_Exercise goal_.
The stretch from the line with "Definition update_entry (b" through the line with "else if entry_type =? 70 then" in the records below: write it out exactly, and nothing else.

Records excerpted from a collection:
(* ===== verification/PackBcd.v ===== *)
(** * PACK BCD conversion (pack_bcd.cpp)

    [asciiToPackBcd] packs a digit string two digits per byte, both
    [packBcdToAscii] overloads unpack it; the lemmas give each function on
    every branch and the decimal value of what is decoded. *)

From S2P Require Import Prelude CppStd.

(** ** Definitions *)

Definition nibble1 (byte : Z) : Z := Z.land (Z.shiftr byte 4) 15.
Definition nibble2 (byte : Z) : Z := Z.land byte 15.

(** The packing loop: two digits per iteration. *)
Fixpoint pack_pairs (s : list Z) : list Z :=
  match s with
  | c1 :: c2 :: s' =>
      let d1 := u8 (c1 - 48) in
      let d2 := u8 (c2 - 48) in
      u8 (Z.lor (Z.shiftl d1 4) d2) :: pack_pairs s'
  | _ => []
  end.

Definition asciiToPackBcd (ascii_numeric_str : list Z) : result (list Z) :=
  if negb (forallb isdigit ascii_numeric_str) then
    if (length ascii_numeric_str =? 0)%nat then Ok []
    else Throw std_runtime_error
  else if (length ascii_numeric_str =? 0)%nat then Ok []
  else
    let s := if negb (length ascii_numeric_str mod 2 =? 0)%nat
             then 48 :: ascii_numeric_str else ascii_numeric_str in
    Ok (pack_pairs s).

(** The decoding loop shared by both overloads of [packBcdToAscii]. *)
Fixpoint decode_nibbles (bcd_data : list Z) : result (list Z) :=
  match bcd_data with
  | [] => Ok []
  | byte :: rest =>
      if (nibble1 byte >? 9) || (nibble2 byte >? 9) then Throw std_runtime_error
      else
        ds ← decode_nibbles rest;
        Ok (nibble1 byte + 48 :: nibble2 byte + 48 :: ds)
  end.

Definition packBcdToAscii (bcd_data : list Z) (num_digits : nat) : result (list Z) :=
  full_decoded_str ← decode_nibbles bcd_data;
  if (num_digits =? 0)%nat && negb (length bcd_data =? 0)%nat then Ok full_decoded_str
  else if (num_digits =? 0)%nat && (length bcd_data =? 0)%nat then Ok []
  else if (length full_decoded_str <? num_digits)%nat then
    Ok (replicate (num_digits - length full_decoded_str) 48 ++ full_decoded_str)
  else if (num_digits <? length full_decoded_str)%nat then
    Ok (drop (length full_decoded_str - num_digits) full_decoded_str)
  else Ok full_decoded_str.

Definition packBcdToAscii_all (bcd_data : list Z) : result (list Z) :=
  if (length bcd_data =? 0)%nat then Ok [] else decode_nibbles bcd_data.

(** *** Specification vocabulary *)

Definition bcd_byte (b : Z) : bool := (nibble1 b <=? 9) && (nibble2 b <=? 9).
Definition bcd_ok (l : list Z) : bool := forallb bcd_byte l.
Definition bcd_digits (l : list Z) : list Z :=
  flat_map (λ b, [nibble1 b + 48; nibble2 b + 48]) l.
(** One iteration of the loop of [apply_update]. *)
Definition update_entry (b : OrderBook) (e : MdEntryI081) : OrderBook :=
  let current_price := apply_sign_to_price (i081_md_entry_px e) (i081_sign e) in
  let current_quantity := u64 (i081_md_entry_size e) in
  let update_action := i081_md_update_action e in
  let entry_type := i081_md_entry_type e in
  if entry_type =? 48 then
    set_bids b (update_side Z.gtb (bids_ b) update_action current_price current_quantity)
  else if entry_type =? 49 then
    set_asks b (update_side Z.ltb (asks_ b) update_action current_price current_quantity)
  else if entry_type =? 69 then
    if update_action =? 53 then
      set_derived_bid b (derived_quote current_price current_quantity)
    else b
  else if entry_type =? 70 then
    if update_action =? 53 then
      set_derived_ask b (derived_quote current_price current_quantity)
    else b
  else b.

Definition apply_update (b : OrderBook) (i081_msg : MessageI081) : OrderBook :=
  let b :=
    if (i081_prod_msg_seq i081_msg >? last_prod_msg_seq_ b) || (last_prod_msg_seq_ b =? 0)
    then set_seq b (i081_prod_msg_seq i081_msg)
    else b (* an older or equal number: nothing happens on this branch *) in
  foldl update_entry b (i081_md_entries i081_msg).

(** *** Specification *)

(** The price and quantity an entry carries. *)
Definition e081_price (e : MdEntryI081) : Z := apply_sign_to_price (i081_md_entry_px e) (i081_sign e).
Definition e081_qty (e : MdEntryI081) : Z := u64 (i081_md_entry_size e).

(** What an update action does to one price level: New and Change with a
    positive quantity set it, Change to zero and Delete remove it, New with
    quantity zero and every other action leave it. *)
Definition level_step (action q : Z) (old : option Z) : option Z :=
  if action =? 48 then if q >? 0 then Some q else old
  else if action =? 49 then if q >? 0 then Some q else None
  else if action =? 50 then None
  else old.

_Task response_.
Definition update_entry (b : OrderBook) (e : MdEntryI081) : OrderBook :=
  let current_price := apply_sign_to_price (i081_md_entry_px e) (i081_sign e) in
  let current_quantity := u64 (i081_md_entry_size e) in
  let update_action := i081_md_update_action e in
  let entry_type := i081_md_entry_type e in
  if entry_type =? 48 then
    set_bids b (update_side Z.gtb (bids_ b) update_action current_price current_quantity)
  else if entry_type =? 49 then
    set_asks b (update_side Z.ltb (asks_ b) update_action current_price current_quantity)
  else if entry_type =? 69 then
    if update_action =? 53 then
      set_derived_bid b (derived_quote current_price current_quantity)
    else b
  else if entry_type =? 70 then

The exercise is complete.